(Saved entries)
▶

Lemma skip_unavailable_spec n z L i :
  buddy_inv z L -> 0 <= i -> i + Z.of_nat n = present_pages z ->
  exists j, skip_unavailable n z i = Some j /\ i <= j <= present_pages z
    /\ (forall p, i <= p < j -> ~ avail z p)
    /\ (j < present_pages z -> avail z j).
Proof.
  intros I. revert i. induction n as [|n IH]; intros i Hi Hn; simpl.
  { exists i. split_and!; [done|lia..]. }
  destruct (page_unavailable_total z L i I) as [u Hu]; [lia|]. rewrite Hu. simpl.
  destruct u.
  - destruct (IH (i + 1)) as (j & E & Hj & Hn1 & Ha); [lia..|].
    exists j. split_and!; [done|lia|lia| |done]. intros p Hp.
    destruct (decide (p = i)) as [->|]; [unfold avail; congruence|apply Hn1; lia].
  - exists i. split_and!; [done|lia..|done].
Qed.

Section Scan.
(** [z0]: the zone at the start of the scan. *)
Context (z0 : zone_t).

(** After the regions below [iPrev] have been freed. *)
Definition scanned (z : zone_t) (L : Z -> list Z) (iPrev : Z) : Prop :=
  buddy_inv z L /\ present_pages z = present_pages z0 /\ same_avail z0 z
  /\ u32 (free_pages_cnt z) = u32 (free_pages_cnt z0 + count_avail z0 0 iPrev)
  /\ forall p, free_page L p <-> 0 <= p < iPrev /\ avail z0 p.

Lemma scanned_region z L iPrev end_ :
  scanned z L iPrev -> 0 <= iPrev <= end_ + 1 -> end_ < present_pages z0 ->
  (forall p, iPrev <= p <= end_ -> avail z0 p) ->
  exists z' L', add_free_region_to_buddy z iPrev end_ = Some z' /\ scanned z' L' (end_ + 1).
Proof.
  intros (I & Hp & Ha & Hc & HL) Hr He Hav. unfold add_free_region_to_buddy.
  destruct (add_free_region_loop_spec (Z.to_nat (end_ - iPrev + 1)) z L iPrev end_)
    as (z' & L' & E & I' & Hp' & Ha' & Hc' & HL'); [done|lia..| |].
  { intros p Hq [? _]%HL. lia. }
  exists z', L'. split; [done|]. split_and!; [done|congruence|..].
  - intros j. rewrite Ha'. apply Ha.
  - rewrite Hc'.
    replace (end_ + 1) with (iPrev + (end_ - iPrev + 1)) by lia.
    rewrite count_avail_split, (count_avail_all _ (0 + iPrev)) by (try lia; intros; apply Hav; lia).
    rewrite <-u32_add_l, Hc, u32_add_l. f_equal. lia.
  - intros p. rewrite HL', HL. split.
    + intros [[? ?]|?]; [split; [lia|done]|]. split; [lia|]. apply Hav. lia.
    + intros [? ?]. destruct (decide (p < iPrev)); [left|right]; [split; [lia|done]|lia].
Qed.

Lemma scanned_skip z L iPrev j :
  scanned z L iPrev -> 0 <= iPrev <= j -> (forall p, iPrev <= p < j -> ~ avail z0 p) ->
  scanned z L j.
Proof.
  intros (I & Hp & Ha & Hc & HL) Hj Hn. split_and!; [done..| |].
  - replace j with (iPrev + (j - iPrev)) by lia.
    rewrite count_avail_split, (count_avail_none _ (0 + iPrev)) by (try lia; intros; apply Hn; lia).
    by rewrite Z.add_0_r.
  - intros p. rewrite HL. split; [intros [? ?]; split; [lia|done]|].
    intros [? Hav]. split; [|done]. destruct (decide (p < iPrev)); [lia|].
    destruct (Hn p); [lia|done].
Qed.

Lemma avail_same z p : same_avail z0 z -> avail z p <-> avail z0 p.
Proof. intros Ha. unfold avail. by rewrite Ha. Qed.
(* ===== verification/Devices.v ===== *)
(** * Interrupt controller, timer, clock and descriptor tables
    (kernel/idt/pic/pic.c, drivers/pit/pit.c, kernel/time.c, kernel/gdt/gdt.c,
    kernel/idt/idt.c)

    The chips are reached through the port interface; the descriptor tables
    are arrays of records with the bit layout the processor prescribes. *)

From S2P Require Export Serial.

(** ** The 8259 interrupt controllers *)

Module Pic.
Definition PIC_EOI : Z := 32.
Definition PIC1_COMMAND : Z := 32.
Definition PIC1_DATA : Z := 33.
Definition PIC2_COMMAND : Z := 160.
Definition PIC2_DATA : Z := 161.
Definition ICW1_ICW4 : Z := 1.
Definition ICW1_INIT : Z := 16.
Definition ICW4_8086 : Z := 1.
Definition PIC_READ_IRR : Z := 10.
Definition PIC_READ_ISR : Z := 11.

Section Driver.
Context {D : Type} `{!PortIO D}.

Definition IRQ_port (IRQline : Z) : Z * Z :=
  if IRQline <? 8 then (PIC1_DATA, IRQline) else (PIC2_DATA, u8 (IRQline - 8)).

Definition IRQ_set_mask (IRQline : Z) (d : D) : D :=
  let '(port, line) := IRQ_port IRQline in
  let '(v, d) := inb port d in
  outb port (u8 (Z.lor v (Z.shiftl 1 line))) d.

Definition IRQ_clear_mask (IRQline : Z) (d : D) : D :=
  let '(port, line) := IRQ_port IRQline in
  let '(v, d) := inb port d in
  outb port (u8 (Z.land v (Z.lnot (Z.shiftl 1 line)))) d.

◀

**YOUR OBJECTIVE**: Report all lines in the records that include the string "shiftl".

**WRITTEN RESPONSE**:
  outb port (u8 (Z.lor v (Z.shiftl 1 line))) d.
  outb port (u8 (Z.land v (Z.lnot (Z.shiftl 1 line)))) d.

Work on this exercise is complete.